### TO DO
Only the lines below, from the one with "Nat.eqb_refl, Nat.ltb_irrefl, match_loop_filter_loop." through the one with "as (news & Hb & Hi & Hp & _ & Hn & _).", are to be written out, exactly.

### RECORDS FOR THIS EXERCISE

(** On a frame with as many detections as tracks, and on any frame while
    there is no track yet, the earlier tracker and the later one do the
    same. *)
Theorem trackers_agree (s : TB.t) (cs : list point) (ts : Z) :
  TB.nb_balls s = length cs \/ (TB.nb_balls s = 0 /\ TB.balls s = []) ->
  TB2.update s cs ts = TB._update s cs ts.
Proof.
  unfold TB2.update, TB2.detect_balls, TB._update, TB._detect_balls.
  cbn [TB.nb_balls TB.balls TB.time TB.score].
  intros [Heq | [Hz Hb]].
  - rewrite Heq, Nat.eqb_refl, Nat.ltb_irrefl, match_loop_filter_loop.
    destruct (TB.filter_loop _ _ _) as [[t c] [[]|e]]; reflexivity.
  - rewrite Hz, Hb. cbn [seq TB.filter_loop TB2.match_loop].
    destruct cs as [|c cs]; [reflexivity|].
    cbn [length Nat.eqb Nat.ltb Nat.leb]. rewrite new_loop_add_loop.
    reflexivity.
Qed.

Lemma trackers_agree_witness :
  TB2.update two_balls [(3, 4); (8, 8)]%Z 2
  = TB._update two_balls [(3, 4); (8, 8)]%Z 2.
Proof.
  apply (trackers_agree two_balls [(3, 4); (8, 8)]%Z 2). left. reflexivity.
Defined.

(** With more detections than tracks the earlier tracker matches nothing:
    it keeps every track where it is and appends one new track for each
    detection of the frame, also for the detections of balls it already
    tracks, so that it ends with [m + n] tracks. *)
Theorem earlier_growth_duplicates (s : TB.t) (cs : list point) (ts : Z) :
  TB.nb_balls s < length cs ->
  snd (TB2.update s cs ts) = Returns tt /\
  TB.positions (fst (TB2.update s cs ts)) = TB.positions s ++ cs /\
  TB.ids (fst (TB2.update s cs ts))
  = TB.ids s ++ seq (TB.nb_balls s + 1) (length cs) /\
  TB.nb_balls (fst (TB2.update s cs ts)) = TB.nb_balls s + length cs.
Proof.
  intros Hlt. unfold TB2.update, TB2.detect_balls.
  cbn [TB.nb_balls TB.balls TB.time TB.score].
  replace (TB.nb_balls s =? length cs) with false
    by (symmetry; apply Nat.eqb_neq; lia).
  replace (TB.nb_balls s <? length cs) with true
    by (symmetry; apply Nat.ltb_lt; lia).
  cbn [fst snd]. split; [reflexivity|].
  rewrite new_loop_add_loop.
  destruct (add_loop_spec cs {| TB.time := ts; TB.score := TB.score s;
                                TB.balls := TB.balls s;
                                TB.nb_balls := TB.nb_balls s |})
    as (news & Hb & Hi & Hp & _ & Hn & _).
  cbn [TB.balls TB.nb_balls TB.time] in *.
  unfold TB.positions, TB.ids.
  rewrite (time_loop_proj Ball.position _ (fun _ _ => eq_refl)).
  rewrite (time_loop_proj Ball.id _ (fun _ _ => eq_refl)).
  rewrite Hb, !map_app, Hi, Hp. cbn [TB2.time_loop TB.nb_balls].
  auto.
Qed.

Lemma earlier_growth_duplicates_witness :
  snd (TB2.update two_balls [(0, 0); (10, 10); (5, 5)]%Z 2) = Returns tt /\
  TB.positions (fst (TB2.update two_balls [(0, 0); (10, 10); (5, 5)]%Z 2))
  = TB.positions two_balls ++ [(0, 0); (10, 10); (5, 5)]%Z /\
  TB.ids (fst (TB2.update two_balls [(0, 0); (10, 10); (5, 5)]%Z 2))
  = TB.ids two_balls ++ seq (TB.nb_balls two_balls + 1) 3 /\
  TB.nb_balls (fst (TB2.update two_balls [(0, 0); (10, 10); (5, 5)]%Z 2))
  = TB.nb_balls two_balls + 3.
Proof.
  apply (earlier_growth_duplicates two_balls [(0, 0); (10, 10); (5, 5)]%Z 2).
  simpl. lia.
Defined.

(** With fewer detections than tracks the earlier tracker looks at no
    detection: it returns, every track keeps its position and only the
    elapsed times follow the time stamp. *)
Theorem earlier_fewer_detections (s : TB.t) (cs : list point) (ts : Z) :
  length cs < TB.nb_balls s ->
  TB2.update s cs ts
  = ({| TB.time := ts; TB.score := TB.score s;
        TB.balls := map (fun b => TB2.get_new_time b ts) (TB.balls s);
        TB.nb_balls := TB.nb_balls s |}, Returns tt) /\
  TB.positions (fst (TB2.update s cs ts)) = TB.positions s.
Proof.
  intros Hlt. unfold TB2.update, TB2.detect_balls.
  cbn [TB.nb_balls TB.balls TB.time TB.score].
  replace (TB.nb_balls s =? length cs) with false
    by (symmetry; apply Nat.eqb_neq; lia).
  replace (TB.nb_balls s <? length cs) with false
    by (symmetry; apply Nat.ltb_ge; lia).
  split; [reflexivity|]. cbn [fst]. unfold TB.positions.
  rewrite (time_loop_proj Ball.position _ (fun _ _ => eq_refl)).
  reflexivity.
Qed.

Lemma earlier_fewer_detections_witness :
  TB2.update two_balls [(9000, 0)]%Z 2
  = ({| TB.time := 2; TB.score := TB.score two_balls;
        TB.balls := map (fun b => TB2.get_new_time b 2) (TB.balls two_balls);
        TB.nb_balls := TB.nb_balls two_balls |}, Returns tt) /\
  TB.positions (fst (TB2.update two_balls [(9000, 0)]%Z 2))
  = TB.positions two_balls.
Proof.
  apply (earlier_fewer_detections two_balls [(9000, 0)]%Z 2). simpl. lia.
Defined.

(** The earlier tracker can raise only on a frame with exactly as many
    detections as tracks. *)
Theorem earlier_raises_only_on_equal_counts
        (s : TB.t) (cs : list point) (ts : Z) (e : exn) :
  snd (TB2.update s cs ts) = Raises e -> TB.nb_balls s = length cs.
Proof.
  unfold TB2.update, TB2.detect_balls.
  cbn [TB.nb_balls TB.balls TB.time TB.score].
  destruct (Nat.eqb_spec (TB.nb_balls s) (length cs)) as [Heq|Hne]; [auto|].
  destruct (TB.nb_balls s <? length cs); discriminate.
Qed.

### RESULT BELOW
  - rewrite Heq, Nat.eqb_refl, Nat.ltb_irrefl, match_loop_filter_loop.
    destruct (TB.filter_loop _ _ _) as [[t c] [[]|e]]; reflexivity.
  - rewrite Hz, Hb. cbn [seq TB.filter_loop TB2.match_loop].
    destruct cs as [|c cs]; [reflexivity|].
    cbn [length Nat.eqb Nat.ltb Nat.leb]. rewrite new_loop_add_loop.
    reflexivity.
Qed.

Lemma trackers_agree_witness :
  TB2.update two_balls [(3, 4); (8, 8)]%Z 2
  = TB._update two_balls [(3, 4); (8, 8)]%Z 2.
Proof.
  apply (trackers_agree two_balls [(3, 4); (8, 8)]%Z 2). left. reflexivity.
Defined.

(** With more detections than tracks the earlier tracker matches nothing:
    it keeps every track where it is and appends one new track for each
    detection of the frame, also for the detections of balls it already
    tracks, so that it ends with [m + n] tracks. *)
Theorem earlier_growth_duplicates (s : TB.t) (cs : list point) (ts : Z) :
  TB.nb_balls s < length cs ->
  snd (TB2.update s cs ts) = Returns tt /\
  TB.positions (fst (TB2.update s cs ts)) = TB.positions s ++ cs /\
  TB.ids (fst (TB2.update s cs ts))
  = TB.ids s ++ seq (TB.nb_balls s + 1) (length cs) /\
  TB.nb_balls (fst (TB2.update s cs ts)) = TB.nb_balls s + length cs.
Proof.
  intros Hlt. unfold TB2.update, TB2.detect_balls.
  cbn [TB.nb_balls TB.balls TB.time TB.score].
  replace (TB.nb_balls s =? length cs) with false
    by (symmetry; apply Nat.eqb_neq; lia).
  replace (TB.nb_balls s <? length cs) with true
    by (symmetry; apply Nat.ltb_lt; lia).
  cbn [fst snd]. split; [reflexivity|].
  rewrite new_loop_add_loop.
  destruct (add_loop_spec cs {| TB.time := ts; TB.score := TB.score s;
                                TB.balls := TB.balls s;
                                TB.nb_balls := TB.nb_balls s |})
    as (news & Hb & Hi & Hp & _ & Hn & _).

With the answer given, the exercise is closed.